Stored items:
(** The tensors of the query, in its three modes. *)
Definition encode_query (question : Query.t) (acc : Acc) : M Acc :=
  let with_encoded (e : Encoded) : Acc :=
    let '(token_ids, entity_ids, entity_position_ids) := e in
    {| question_tensors := question_tensors acc ++ [token_ids];
       question_entity_tensors := question_entity_tensors acc ++ [entity_ids];
       question_entity_position_ids_acc :=
         question_entity_position_ids_acc acc ++ [entity_position_ids];
       ctx_tensors := ctx_tensors acc;
       ctx_entity_tensors := ctx_entity_tensors acc;
       ctxs_entity_position_ids := ctxs_entity_position_ids acc;
       positive_ctx_indices := positive_ctx_indices acc;
       hard_neg_ctx_indices := hard_neg_ctx_indices acc |} in
  match query_token with
  | Some qt =>
      if truthy qt then
        if String.eqb qt "[START_ENT]" then
          query_span ← _select_span_with_token (Query.text question) tensorizer qt;
          ret {| question_tensors := question_tensors acc ++ [query_span];
                 question_entity_tensors := question_entity_tensors acc;
                 question_entity_position_ids_acc := question_entity_position_ids_acc acc;
                 ctx_tensors := ctx_tensors acc;
                 ctx_entity_tensors := ctx_entity_tensors acc;
                 ctxs_entity_position_ids := ctxs_entity_position_ids acc;
                 positive_ctx_indices := positive_ctx_indices acc;
                 hard_neg_ctx_indices := hard_neg_ctx_indices acc |}
        else
          ret (with_encoded
                 (text_to_tensor tensorizer (qt +:+ " " +:+ Query.text question) None
                    (Query.entities question) (Query.entity_spans question)))
      else
        ret (with_encoded
               (text_to_tensor tensorizer (Query.text question) None
                  (Query.entities question) (Query.entity_spans question)))
  | None =>
      ret (with_encoded
             (text_to_tensor tensorizer (Query.text question) None
                (Query.entities question) (Query.entity_spans question)))
  end.

(** One turn of the loop over the samples. *)
Definition process_sample (sample : BiEncoderSample) (acc : Acc) : M Acc :=
  '(positive_ctx, neg_ctxs, hard_neg_ctxs) ← select_passages sample;
  let question := query sample in
  let all_ctxs := [positive_ctx] ++ neg_ctxs ++ hard_neg_ctxs in
  let hard_negatives_start_idx := 1 in
  let hard_negatives_end_idx := 1 + length hard_neg_ctxs in
  let current_ctxs_len := length (ctx_tensors acc) in
  let sample_ctxs := map ctx_to_tensor all_ctxs in
  let sample_ctxs_tensors := map (fun e => fst (fst e)) sample_ctxs in
  let sample_ctxs_entity_tensors := map (fun e => snd (fst e)) sample_ctxs in
  let sample_ctxs_entity_position_ids := map snd sample_ctxs in
  let acc :=
    {| question_tensors := question_tensors acc;
       question_entity_tensors := question_entity_tensors acc;
       question_entity_position_ids_acc := question_entity_position_ids_acc acc;
       ctx_tensors := ctx_tensors acc ++ sample_ctxs_tensors;
       ctx_entity_tensors := ctx_entity_tensors acc ++ sample_ctxs_entity_tensors;
       ctxs_entity_position_ids :=
         ctxs_entity_position_ids acc ++ sample_ctxs_entity_position_ids;
       positive_ctx_indices := positive_ctx_indices acc ++ [current_ctxs_len];
       hard_neg_ctx_indices :=
         hard_neg_ctx_indices acc
         ++ [seq (current_ctxs_len + hard_negatives_start_idx)
               ((current_ctxs_len + hard_negatives_end_idx)
                - (current_ctxs_len + hard_negatives_start_idx))] |} in
  encode_query question acc.

(** [for sample in samples: ...] *)
Fixpoint process_samples (samples : list BiEncoderSample) (acc : Acc) : M Acc :=
  match samples with
  | [] => ret acc
  | sample :: samples' => acc' ← process_sample sample acc; process_samples samples' acc'
  end.

(** The stacking of the collected tensors into the batch. *)
Definition stack_batch (acc : Acc) : Result BiEncoderBatch :=
  ctxs_tensor ← cat_rows (ctx_tensors acc);
  ctxs_entity_tensor ← cat_rows (ctx_entity_tensors acc);
  questions_tensor ← cat_rows (question_tensors acc);
  questions_entity_tensor ← cat_rows (question_entity_tensors acc);
  '(question_entity_position_ids, ctxs_entity_position_ids) ←
    match get_max_mention_length tensorizer with
    | Some m =>
        q ← cat_blocks m (question_entity_position_ids_acc acc);
        c ← cat_blocks m (ctxs_entity_position_ids acc);
        mret (q, c)
    | None =>
        q ← cat_dim0 (question_entity_position_ids_acc acc);
        c ← cat_dim0 (ctxs_entity_position_ids acc);
        mret (Concatenated q, Concatenated c)
    end;
  mret {| question_ids := questions_tensor;
          question_segments := zeros_like questions_tensor;
          question_entity_ids := questions_entity_tensor;
          question_entity_position_ids := question_entity_position_ids;
          question_entity_segments := zeros_like questions_entity_tensor;
          context_ids := ctxs_tensor;
          ctx_segments := zeros_like ctxs_tensor;
          ctx_entity_ids := ctxs_entity_tensor;
          ctx_entity_position_ids := ctxs_entity_position_ids;
          ctx_entity_segments := zeros_like ctxs_entity_tensor;
          is_positive := positive_ctx_indices acc;
          hard_negatives := hard_neg_ctx_indices acc;
          encoder_type := "question" |}.

Definition create_biencoder_input (samples : list BiEncoderSample) : M BiEncoderBatch :=
  acc ← process_samples samples empty_acc;
  lift (stack_batch acc).

End Assembler.

(** ** Vocabulary for the statements about the assembler *)

(** [l] is the negative or the hard-negative pool of one of the samples. *)
Definition is_negative_pool (samples : list BiEncoderSample) (l : loc) : bool :=
  existsb (fun s => Pos.eqb l (negative_passages s)
                    || Pos.eqb l (hard_negative_passages s)) samples.
(** * Local preview servers: [preview-server.py] and [aws-version/preview-aws.py]

    A shallow embedding of the two preview scripts and of the part of the
    Python standard library they drive ([http.server], [socketserver],
    [os.path], [webbrowser]), followed by the properties of the scripts.

    Layout:
    - [Py]           strings, exceptions and the result type of fallible code;
    - [OS]           the process environment: working directory, file
                     system, listening sockets, browser launcher, console;
    - [HttpServer]   [BaseHTTPRequestHandler] / [SimpleHTTPRequestHandler];
    - [SocketServer] [TCPServer] and its serve loop;
    - [PreviewServer], [PreviewAws]  the two scripts;
    - the theorems. *)

From Stdlib Require Import String Ascii List Bool Arith ZArith Lia DecimalString.
Import ListNotations.
Set Warnings "-abstract-large-number".
Local Open Scope list_scope.
Local Open Scope string_scope.

(* ===================================================================== *)
(** * Python values used by the scripts *)
(* ===================================================================== *)

Module Py.

(** Exceptions that can reach the scripts' own [try] statements. A bare
    [except:] catches every constructor; [except KeyboardInterrupt:] only
    the first one; the library's [except OSError:] only the second one.
    [UnicodeEncodeError] is a [ValueError]. *)
Inductive exn : Type :=
| KeyboardInterrupt
| OSError (what : string)
| ValueError (what : string)
| AttributeError (what : string)
| OtherError (what : string).
(** The [switch] of [ws.onmessage]: the callback it calls, if any. *)
Definition onmessage (message : WSMessage) : list Callback :=
  let ty := type message in
  if String.eqb ty "connected" || String.eqb ty "queue_update" then
    match status message with
    | Some s => [onStatusUpdate s]
    | None => []
    end
  else if String.eqb ty "new_approval" then
    match item message with
    | Some i => [onNewApproval i]
    | None => []
    end
  else if String.eqb ty "generation_progress" then
    match asset_id message, step_id message, progress message with
    | Some a, Some s, Some p =>
        if JS.truthy_string a && JS.truthy_string s then [onProgress a s p] else []
    | _, _, _ => []
    end
  else if String.eqb ty "generation_complete" then
    match asset_id message, step_id message with
    | Some a, Some s =>
        if JS.truthy_string a && JS.truthy_string s then [onComplete a s] else []
    | _, _ => []
    end
  else if String.eqb ty "generation_error" then
    match asset_id message, step_id message, error message with
    | Some a, Some s, Some e =>
        if JS.truthy_string a && JS.truthy_string s && JS.truthy_string e
        then [onError a s e] else []
    | _, _, _ => []
    end
  else [].

(** [lastStatus] of the hook after a message. *)
Definition lastStatusAfter (message : WSMessage)
    (lastStatus : option QueueStatus.t) : option QueueStatus.t :=
  match onmessage message with
  | [onStatusUpdate s] => Some s
  | _ => lastStatus
  end.

(** What the callbacks are in [InteractiveQueue]: a status update stores
    the status, a new approval starts [loadQueue], whose replies arrive as
    [replies], progress goes to [onProgress]; the component passes no
    [onComplete] and no [onError]. *)
Definition queueEvents (replies : option InteractiveQueue.QueueResponses)
    (message : WSMessage) : list InteractiveQueue.Event :=
  onmessage message ≫= fun cb =>
    match cb with
    | onStatusUpdate s => [InteractiveQueue.StatusUpdate s]
    | onNewApproval _ => [InteractiveQueue.QueueLoaded replies]
    | onProgress a s p => [InteractiveQueue.Progress a s p]
    | onComplete _ _ => []
    | onError _ _ _ => []
    end.

End UseWebSocket.

(** ** [App.tsx]: which screen is shown

    The fields that only hold fetched data ([project], [queue], [assets],
    [loading], [finInfo]) play no part in the navigation and are left out. *)

Module App.

Inductive Mode := classic | interactive.
Inductive InteractiveStep := content | flow | style | queue | results.
Inductive ClassicTab := tab_queue | tab_assets | tab_input.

| Activity |
Set down each line exactly as it appears, starting at the top of the data and ending at the line containing "acc ++ [token_ids];", and include no other lines.

| Your response |
(** The tensors of the query, in its three modes. *)
Definition encode_query (question : Query.t) (acc : Acc) : M Acc :=
  let with_encoded (e : Encoded) : Acc :=
    let '(token_ids, entity_ids, entity_position_ids) := e in
    {| question_tensors := question_tensors acc ++ [token_ids];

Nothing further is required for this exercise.